(Beginning of Task data)

(** The bound as the specification words it:
    [maxAllowedSqMi / (sqMiEarth / (4 pi))]. *)
Definition maxLoopArea_spec : float :=
  let sqMiEarth := 197000000 in
  maxAllowedSqMi / (sqMiEarth / (4 * math_Pi)).

Section Covering.
(** The s2 library is outside the repository: loops, their area and
    the region coverer are taken as given. *)
Variable Loop : Type.
Variable Area : Loop -> float.
Variable RegionCoverer_Covering : Loop -> s2.CellUnion.

Definition Covering (loop : Loop) : Err + s2.CellUnion :=
  let loopArea := Area loop in
  if loopArea <=? 0 then inl errBadCoordSet
  else if maxLoopArea <? loopArea then inl errAreaTooLarge
  else inr (RegionCoverer_Covering loop).

(** The policy of the specification, with its own bound. *)
Definition Covering_spec (loop : Loop) : Err + s2.CellUnion :=
  let loopArea := Area loop in
  if loopArea <=? 0 then inl errBadCoordSet
  else if maxLoopArea_spec <? loopArea then inl errAreaTooLarge
  else inr (RegionCoverer_Covering loop).
End Covering.

(** *** Area strings *)

Definition errOddNumberOfCoordinatesInAreaString : Err :=
  BadRequest "odd number of coordinates in area string".
Definition errNotEnoughPointsInPolygon : Err :=
  BadRequest "not enough points in polygon".

(** [strings.Count(s, ",")]. *)
Fixpoint Count_comma (s : string) : Z :=
  match s with
  | EmptyString => 0%Z
  | String c s' =>
      ((if Ascii.eqb c ","%char then 1 else 0) + Count_comma s')%Z
  end.

(** [bytes.IndexByte(data, ',')]: the index of the first comma. *)
Fixpoint IndexByte_comma (data : string) : option nat :=
  match data with
  | EmptyString => None
  | String c data' =>
      if Ascii.eqb c ","%char then Some O
      else option_map S (IndexByte_comma data')
  end.

(** The slices [data[:n]] and [data[n:]]. *)
Fixpoint slice_to (n : nat) (data : string) : string :=
  match n, data with
  | S n', String c data' => String c (slice_to n' data')
  | _, _ => EmptyString
  end.

Fixpoint slice_from (n : nat) (data : string) : string :=
  match n, data with
  | S n', String _ data' => slice_from n' data'
  | _, _ => data
  end.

(End of Task data)

# What you need to do
Which lines above include the word "match"? Pick them out and copy them.

# Exercise result
  match s with
  match data with
  match n, data with
  match n, data with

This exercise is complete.